■ Task description
Your answer must consist of every line from the data below that includes the word "eexists".

(Extracted information)

Lemma attached_miss D (W : odict) r (o : Obj) :
  od_get (key o) W = None → attached key setw D W r o = o.
Proof. intros Hget. unfold attached. by rewrite Hget. Qed.

Lemma filed_entry (objs : list Obj) vs wvs k ws r :
  tracked key objs vs →
  (k, ws) ∈ od_build (kus_of wvs) → data_build (krs_of vs) !! k = Some r →
  ∃ o, objs !! r = Some o ∧ key o = k ∧
       od_get k (od_build (kus_of wvs)) = Some ws ∧
       ws = ws_of k (kus_of wvs) ∧ 1 ≤ length ws.
Proof.
  intros Htr Hin HD.
  destruct (build_faithful key objs vs Htr k r HD) as (o & Ho & Hkey).
  exists o. split_and!; [done|done| | |].
  - by apply od_get_elem_of; [apply od_build_NoDup|].
  - by apply od_build_elem_of in Hin as [-> _].
  - apply od_build_elem_of in Hin as [_ Hne]. destruct ws; [done|simpl; lia].
Qed.
End filed_facts.

Lemma od_get_build_count k vs :
  od_get k (od_build (kus_of vs)) = None ↔ count_key k vs = 0.
Proof.
  rewrite od_get_build, <-ws_of_length.
  destruct (ws_of k (kus_of vs)); simpl; split; (done || lia).
Qed.

Lemma od_get_build_Some k vs ws :
  od_get k (od_build (kus_of vs)) = Some ws → length ws = count_key k vs.
Proof.
  rewrite od_get_build, <-ws_of_length.
  destruct (ws_of k (kus_of vs)); [done|]. by intros [= <-].
Qed.

(** ** Watcher lists of the filed items, in the final store *)

Section final_watchers.
Context (st : store) (users_data : list UserWatchData).
Context (mobjs : list MovieInfo) (sobjs : list SeriesInfo).
Local Abbreviation mv := (movie_visits (movie_objs st) users_data).
Local Abbreviation sv := (series_visits (series_objs st) users_data).
Local Abbreviation Wm := (od_build (kus_of mv)).
Local Abbreviation Dm := (data_build (krs_of mv)).
Local Abbreviation Wf := (od_build (kus_of (full_visits sv))).
Local Abbreviation Wp := (od_build (kus_of (partial_visits sv))).
Local Abbreviation Ds := (data_build (krs_of sv)).
Hypothesis Hml : ∀ r, mobjs !! r =
  attached movie_key set_movie_watchers Dm Wm r <$> movie_objs st !! r.
Hypothesis Hsl : ∀ r, sobjs !! r =
  (λ o, attached series_key set_series_watchers Ds Wp r
          (attached series_key set_series_watchers Ds Wf r o))
  <$> series_objs st !! r.

Lemma movie_final k ws r :
  (k, ws) ∈ Wm → Dm !! k = Some r →
  ∃ m, movie_objs st !! r = Some m ∧ movie_key m = k ∧
       mobjs !! r = Some (set_movie_watchers ws m).
Proof.
  intros Hin HD.
  destruct (filed_entry movie_key (movie_objs st) mv mv k ws r)
    as (o & Ho & Hkey & Hget & _); [apply movie_visits_tracked|done..|].
  exists o. split_and!; [done..|]. rewrite Hml, Ho. simpl. f_equal.
  apply attached_hit; by rewrite Hkey.
Qed.

Lemma series_final_full k ws r :
  (k, ws) ∈ Wf → Ds !! k = Some r →
  ∃ s, series_objs st !! r = Some s ∧ series_key s = k ∧
       sobjs !! r = Some (set_series_watchers (default ws (od_get k Wp)) s).
Proof.
  intros Hin HD.
  destruct (filed_entry series_key (series_objs st) sv (full_visits sv) k ws r)
    as (o & Ho & Hkey & Hget & _); [apply series_visits_tracked|done..|].
  exists o. split_and!; [done..|]. rewrite Hsl, Ho. simpl. f_equal.
  rewrite (attached_hit series_key set_series_watchers Ds Wf r o ws)
    by (by rewrite Hkey).
  destruct (od_get k Wp) as [wsp|] eqn:Hp; simpl.
  - rewrite (attached_hit series_key set_series_watchers Ds Wp r _ wsp); [done|..];
      by rewrite series_key_set, Hkey.
  - apply attached_miss. by rewrite series_key_set, Hkey.
Qed.

Lemma series_final_partial k ws r :
  (k, ws) ∈ Wp → Ds !! k = Some r →
  ∃ s, series_objs st !! r = Some s ∧ series_key s = k ∧
       sobjs !! r = Some (set_series_watchers ws s).
Proof.
  intros Hin HD.
  destruct (filed_entry series_key (series_objs st) sv (partial_visits sv) k ws r)
    as (o & Ho & Hkey & Hget & _); [apply series_visits_tracked|done..|].
  exists o. split_and!; [done..|]. rewrite Hsl, Ho. simpl. f_equal.
  assert (series_key (attached series_key set_series_watchers Ds Wf r o) = k)
    as Hkey' by (by rewrite attached_key; [|apply series_key_set]).
  rewrite (attached_hit series_key set_series_watchers Ds Wp r _ ws)
    by (by rewrite Hkey').
  unfold attached. destruct (od_get _ Wf); [|done]. by case_decide.
Qed.
End final_watchers.

(** ** C1: watcher-list lengths of the six buckets *)

(** Where the bounds do hold: when every reference is valid and no user
    record holds two items with the same title/year key, every item of a
    "watched by all" bucket has a watcher list as long as the number of
    users, and every item of a "watched by some" bucket has a watcher list
    of length between 1 and the number of users minus 1. *)
Lemma report_lengths_distinct_keys svc st users_data :
  valid_users st users_data → distinct_user_keys st users_data →
  ∃ st' rep, generate_report svc st users_data = Some (st', rep) ∧
             report_lengths_ok st' rep.
Proof.
  intros Hv Hd.
  destruct (generate_report_spec svc st users_data Hv)
    as (mobjs & sobjs & Hrun & Hml & Hsl).
  eexists _, _. split; [exact Hrun|].
  pose proof (movie_final st users_data mobjs Hml) as HM.
  pose proof (series_final_full st users_data sobjs Hsl) as HF.
  pose proof (series_final_partial st users_data sobjs Hsl) as HP.
  set (sv := series_visits (series_objs st) users_data) in *.
  set (mv := movie_visits (movie_objs st) users_data) in *.
  assert (∀ k, count_key k mv ≤ length users_data) as Hcm
    by (intros k; by apply movie_count_le).
  assert (∀ k, count_key k (full_visits sv) + count_key k (partial_visits sv)
               ≤ length users_data) as Hcs
    by (intros k; rewrite count_key_split; by apply series_count_le).
  unfold report_lengths_ok, by_all_len, by_some_len,
    movie_watchers_len, series_watchers_len. simpl.
  split_and!; intros r Hr.
  - apply elem_of_filed_all in Hr as (k & ws & Hin & Hlen & HD).
    destruct (HM k ws r Hin HD) as (m & _ & _ & ->). simpl. by rewrite Hlen.
  - apply elem_of_filed_some in Hr as (k & ws & Hin & Hlen & HD).
    destruct (HM k ws r Hin HD) as (m & _ & _ & ->). simpl.
    apply od_get_elem_of in Hin; [|apply od_build_NoDup].
    pose proof (od_get_build_Some _ _ _ Hin) as Hc. specialize (Hcm k).
    exists (length ws). split; [done|].
    assert (count_key k mv ≠ 0) by (intros ?%od_get_build_count; congruence).
    lia.
  - apply elem_of_filed_all in Hr as (k & ws & Hin & Hlen & HD).
    destruct (HF k ws r Hin HD) as (s & _ & _ & ->). simpl.
    apply od_get_elem_of in Hin; [|apply od_build_NoDup].
    pose proof (od_get_build_Some _ _ _ Hin) as Hc. specialize (Hcs k).
    assert (od_get k (od_build (kus_of (partial_visits sv))) = None) as ->
      by (apply od_get_build_count; lia).
    simpl. by rewrite Hlen.
  - apply elem_of_filed_some in Hr as (k & ws & Hin & Hlen & HD).
    destruct (HF k ws r Hin HD) as (s & _ & _ & ->). simpl.
    apply od_get_elem_of in Hin; [|apply od_build_NoDup].
    pose proof (od_get_build_Some _ _ _ Hin) as Hc. specialize (Hcs k).
    assert (count_key k (full_visits sv) ≠ 0)
      by (intros ?%od_get_build_count; congruence).
    destruct (od_get k (od_build (kus_of (partial_visits sv)))) as [wsp|] eqn:Hp;
      simpl.
    + pose proof (od_get_build_Some _ _ _ Hp) as Hcp.
      assert (count_key k (partial_visits sv) ≠ 0)
        by (intros ?%od_get_build_count; congruence).
      exists (length wsp). split; [done|lia].
    + exists (length ws). split; [done|lia].
  - apply elem_of_filed_all in Hr as (k & ws & Hin & Hlen & HD).
    destruct (HP k ws r Hin HD) as (s & _ & _ & ->). simpl. by rewrite Hlen.
  - apply elem_of_filed_some in Hr as (k & ws & Hin & Hlen & HD).
    destruct (HP k ws r Hin HD) as (s & _ & _ & ->). simpl.
    apply od_get_elem_of in Hin; [|apply od_build_NoDup].
    pose proof (od_get_build_Some _ _ _ Hin) as Hc. specialize (Hcs k).
    assert (count_key k (partial_visits sv) ≠ 0)
      by (intros ?%od_get_build_count; congruence).
    exists (length ws). split; [done|lia].
Qed.

Example report_lengths_demo :
  ∃ st' rep, generate_report no_urls demo_store demo_users = Some (st', rep) ∧
             report_lengths_ok st' rep.
Proof.
  apply report_lengths_distinct_keys.
  - unfold valid_users. repeat (constructor; simpl); lia.
  - unfold distinct_user_keys.
    repeat (constructor; [split; apply (bool_decide_unpack _); by vm_compute|]).
    constructor.
Qed.

(** C1 (evaluation at the failing input): one user, alice, whose list
    holds "Dune" (2021) twice.  The accumulator of the key receives her
    name once per item, so the entry filed for the key ends with the
    watcher list [alice; alice]: it stands under "watched by some" with
    two watchers, where the bound is 1 - 1 = 0, and the length bounds
    fail.  The list counts items, not users: with a second user, bob, who
    watched nothing, the two names match the two users and the same entry
    is filed under "watched by all". *)
Theorem report_lengths_repeated_key :
  (valid_users twice_store twice_users ∧
   ∃ st' rep, generate_report no_urls twice_store twice_users = Some (st', rep) ∧
              length (users rep) = 1 ∧
              movies_watched_by_all rep = [] ∧
              movies_watched_by_some rep = [1] ∧
              m_watched_by_users <$> movie_objs st' !! 1 =
                Some ["alice"; "alice"] ∧
              ¬ report_lengths_ok st' rep) ∧
  (valid_users twice_store twice_and_bob ∧
   ∃ st' rep, generate_report no_urls twice_store twice_and_bob = Some (st', rep) ∧
              length (users rep) = 2 ∧
              movies_watched_by_all rep = [1] ∧
              movies_watched_by_some rep = [] ∧
              m_watched_by_users <$> movie_objs st' !! 1 =
                Some ["alice"; "alice"]).
Proof.
  split.
  - split; [unfold valid_users; repeat (constructor; simpl); lia|].
    eexists _, _. split; [by vm_compute|]. split_and!; [done..|].
    intros (_ & Hsome & _). destruct (Hsome 1) as (l & Hl & Hb); [by left|].
    injection Hl as <-. simpl in Hb. lia.
  - split; [unfold valid_users; repeat (constructor; simpl); lia|].
    eexists _, _. split; [by vm_compute|]. by split_and!.
Qed.

(** ** C2: one object serves both series partitions *)

(** C2 (evaluation at the failing input): alice fully watched "Dark"
    (2017), bob partially.  The accumulators are [alice] (fully) and [bob]
    (partially), but both buckets receive the same object, reference 1,
    and after the last loop its watcher list is [bob]: the entry filed
    under "fully watched by some" no longer carries the fully-watchers. *)
Theorem series_entry_shared :
  ∃ full partial data st' rep,
    index_series (series_objs split_store) split_users = Some (full, partial, data) ∧
    full = [("Dark_2017", ["alice"])] ∧ partial = [("Dark_2017", ["bob"])] ∧
    generate_report no_urls split_store split_users = Some (st', rep) ∧
    series_fully_watched_by_some rep = [1] ∧
    series_partially_watched_by_some rep = [1] ∧
    s_watched_by_users <$> series_objs st' !! 1 = Some ["bob"].
Proof. eexists _, _, _, _, _. split_and!; by vm_compute. Qed.

(** The same in general: whenever a key has both fully-watching and
    partially-watching users, one object is filed into a "fully" bucket
    and into a "partially" bucket, and it ends with the partial-watchers
    as its watcher list. *)
Lemma shared_series_object svc st users_data k wsf wsp full partial data :
  valid_users st users_data →
  index_series (series_objs st) users_data = Some (full, partial, data) →
  (k, wsf) ∈ full → (k, wsp) ∈ partial →
  ∃ st' rep r s,
    generate_report svc st users_data = Some (st', rep) ∧
    data !! k = Some r ∧
    r ∈ series_fully_watched_by_all rep ++ series_fully_watched_by_some rep ∧
    r ∈ series_partially_watched_by_all rep ++
        series_partially_watched_by_some rep ∧
    series_objs st' !! r = Some s ∧ s_watched_by_users s = wsp.
Proof.
  intros Hv Hidx Hf Hp. rewrite index_series_spec in Hidx by done.
  injection Hidx as <- <- <-.
  destruct (generate_report_spec svc st users_data Hv)
    as (mobjs & sobjs & Hrun & _ & Hsl).
  destruct (build_covered (full_visits (series_visits (series_objs st) users_data))
              (series_visits (series_objs st) users_data) k) as [r Hr].
  { intros v. unfold full_visits. rewrite list_elem_of_filter. tauto. }
  { by apply (list_elem_of_fmap_2' fst _ (k, wsf)). }
  destruct (series_final_full st users_data sobjs Hsl k wsf r Hf Hr)
    as (s0 & _ & _ & Hfin).
  apply od_get_elem_of in Hp as Hget; [|apply od_build_NoDup].
  rewrite Hget in Hfin. simpl in Hfin.
  eexists _, _, r, _. split; [exact Hrun|]. simpl.
  split_and!; [done| | |exact Hfin|done].
  - apply elem_of_app. destruct (decide (length wsf = length users_data)).
    + left. apply elem_of_filed_all. eauto.
    + right. apply elem_of_filed_some. eauto.
  - apply elem_of_app. destruct (decide (length wsp = length users_data)).
    + left. apply elem_of_filed_all. eauto.
    + right. apply elem_of_filed_some. eauto.
Qed.

(** ** The representative of a key is its last contribution *)

Lemma omap_cons_Some {A B} (f : A → option B) x l y :
  f x = Some y → omap f (x :: l) = y :: omap f l.
Proof. intros H. csimpl. by rewrite H. Qed.

Lemma omap_cons_None {A B} (f : A → option B) x l :
  f x = None → omap f (x :: l) = omap f l.
Proof. intros H. csimpl. by rewrite H. Qed.
Lemma replaceAll_length (pat rep : ascii) (s : string) :
  String.length (replaceAll pat rep s) = String.length s.
Proof. induction s as [|c s IH]; simpl; [reflexivity|]. now rewrite IH. Qed.

Lemma replaceAll_get (pat rep : ascii) (s : string) (i : nat) :
  String.get i (replaceAll pat rep s)
  = (fun c => if Ascii.eqb c pat then rep else c) <$> String.get i s.
Proof.
  revert i. induction s as [|c s IH]; intros i; simpl; [reflexivity|].
  destruct i as [|i]; [reflexivity|]. apply IH.
Qed.

Lemma replaceAll_absent (pat rep : ascii) (s : string) (i : nat) :
  rep <> pat -> String.get i (replaceAll pat rep s) <> Some pat.
Proof.
  intros Hne. rewrite replaceAll_get.
  destruct (String.get i s) as [c|]; simpl; [|discriminate].
  destruct (Ascii.eqb_spec c pat) as [->|Hc]; congruence.
Qed.

(** C7. [getSanitizedFilename] returns the album name with every slash
    replaced by an underscore: same length, every other unit in its
    place, no slash left; called on an object of the store, it returns
    that string and leaves the store, and so the stored [albumName], as
    it was. *)
Theorem getSanitizedFilename_replaces_slashes
    (h : heap) (this : ref) (a : Album) :
  h !! this = Some a ->
  getSanitizedFilename_on this h = Some (getSanitizedFilename a, h)
  /\ String.length (getSanitizedFilename a) = String.length (albumName a)
  /\ (forall i,
        String.get i (getSanitizedFilename a)
        = (fun c => if Ascii.eqb c SLASH then UNDERSCORE else c)
            <$> String.get i (albumName a))
  /\ (forall i, String.get i (getSanitizedFilename a) <> Some SLASH).
Proof.
  intros Hthis. repeat split.
  - unfold getSanitizedFilename_on, deref, mbind, Method_bind, mret, Method_ret.
    now rewrite Hthis.
  - apply replaceAll_length.
  - intros i. apply replaceAll_get.
  - intros i. apply replaceAll_absent. discriminate.
Qed.

Lemma getSanitizedFilename_replaces_slashes_witness :
  let a := newAlbum "u1" ALBUM "2020/Summer/Sea" "" in
  let h : heap := {[ 1%positive := a ]} in
  h !! 1%positive = Some a
  /\ getSanitizedFilename_on 1%positive h = Some ("2020_Summer_Sea", h)
  /\ forall i, String.get i (getSanitizedFilename a) <> Some SLASH.
Proof.
  intros a h.
  assert (Hthis : h !! 1%positive = Some a) by reflexivity.
  destruct (getSanitizedFilename_replaces_slashes h 1%positive a Hthis)
    as (Hcall & _ & _ & Hnone).
  split; [exact Hthis|]. split; [exact Hcall | exact Hnone].
Defined.

Lemma strictEq_true_iff (s t : string) : strictEq s t = true <-> s = t.
Proof. apply String.eqb_eq. Qed.

Lemma albumTypeEq_true_iff (t1 t2 : AlbumType) :
  albumTypeEq t1 t2 = true <-> t1 = t2.
Proof. destruct t1, t2; cbv; split; congruence. Qed.

(** [assetsEqual] compares the keys up to their order. *)
Lemma assetsEqual_true_iff (a : Album) (o : nullable AlbumAssets) :
  assetsEqual a o = true <-> assetIds a ≡ₚ objectKeys (orElse o []).
Proof.
  unfold assetsEqual, assetIds. rewrite strictEq_true_iff.
  rewrite <- sort_eq_iff_Permutation.
  split; [apply stringify_inj | now intros ->].
Qed.

Lemma assetsEqual_Permutation (a : Album) (o oa ob : AlbumAssets) :
  oa ≡ₚ orElse (assets a) [] -> ob ≡ₚ o ->
  assetsEqual (withAssets a (present oa)) (present ob)
  = assetsEqual a (present o).
Proof.
  intros Ha Hb. unfold assetsEqual. cbn [withAssets assets orElse].
  assert (Ea : sort (objectKeys oa) = sort (objectKeys (orElse (assets a) []))).
  { apply sort_eq_iff_Permutation. unfold objectKeys. now rewrite Ha. }
  assert (Eb : sort (objectKeys ob) = sort (objectKeys o)).
  { apply sort_eq_iff_Permutation. unfold objectKeys. now rewrite Hb. }
  now rewrite Ea, Eb.
Qed.

Lemma same_ids_iff_Permutation (a b : Album) :
  wf_album a -> wf_album b ->
  (assetIds a ≡ₚ assetIds b <-> forall k, In k (assetIds a) <-> In k (assetIds b)).
Proof.
  intros Wa Wb. split.
  - intros P k. rewrite <- !list_elem_of_In. now rewrite P.
  - intros Hk. apply NoDup_Permutation; [exact Wa | exact Wb |].
    intros k. rewrite !list_elem_of_In. apply Hk.
Qed.

(** C1. On two well-formed albums [equal] returns true exactly when the
    uuids, the sanitized filenames and the parent uuids agree and either
    one of the two is ARCHIVED or the types agree and the two albums
    have the same set of asset identifiers; listing the assets of either
    album in another order does not change the result. *)
Theorem equal_iff (a b : Album) :
  wf_album a -> wf_album b ->
  (equal a (present b) = VBool true <->
     uuid a = uuid b
     /\ getSanitizedFilename a = getSanitizedFilename b
     /\ parentAlbumUUID a = parentAlbumUUID b
     /\ ((albumType a = ARCHIVED \/ albumType b = ARCHIVED)
         \/ (albumType a = albumType b
             /\ forall k, In k (assetIds a) <-> In k (assetIds b))))
  /\ (forall oa ob : AlbumAssets,
        oa ≡ₚ orElse (assets a) [] -> ob ≡ₚ orElse (assets b) [] ->
        equal (withAssets a (present oa)) (present (withAssets b (present ob)))
        = equal a (present b)).
Proof.
  intros Wa Wb. split.
  - unfold equal, andAlso.
    split.
    + intros E. injection E as E.
      rewrite !andb_true_iff, !orb_true_iff, andb_true_iff in E.
      rewrite !strictEq_true_iff, !albumTypeEq_true_iff in E.
      rewrite assetsEqual_true_iff in E.
      destruct E as [[[Hu Hn] Hp] Hrest].
      repeat (split; [assumption|]).
      destruct Hrest as [[Ha|Hb]|[Hperm Ht]]; [tauto | tauto |].
      right. split; [exact Ht|].
      now apply same_ids_iff_Permutation.
    + intros (Hu & Hn & Hp & Hrest). f_equal.
      rewrite !andb_true_iff, !orb_true_iff, andb_true_iff.
      rewrite !strictEq_true_iff, !albumTypeEq_true_iff.
      rewrite assetsEqual_true_iff.
      split; [repeat split; assumption|].
      destruct Hrest as [[Ha|Hb]|[Ht Hk]]; [tauto | tauto |].
      right. split; [|exact Ht].
      now apply same_ids_iff_Permutation.
  - intros oa ob Ha Hb. unfold equal, andAlso.
    cbn [withAssets uuid albumType parentAlbumUUID assets
         getSanitizedFilename albumName].
    rewrite (assetsEqual_Permutation a (orElse (assets b) []) oa ob Ha Hb).
    reflexivity.
Qed.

(End Extracted information)

■ Answer to this problem
  eexists _, _. split; [exact Hrun|].
    eexists _, _. split; [by vm_compute|]. split_and!; [done..|].
    eexists _, _. split; [by vm_compute|]. by split_and!.
Proof. eexists _, _, _, _, _. split_and!; by vm_compute. Qed.
  eexists _, _, r, _. split; [exact Hrun|]. simpl.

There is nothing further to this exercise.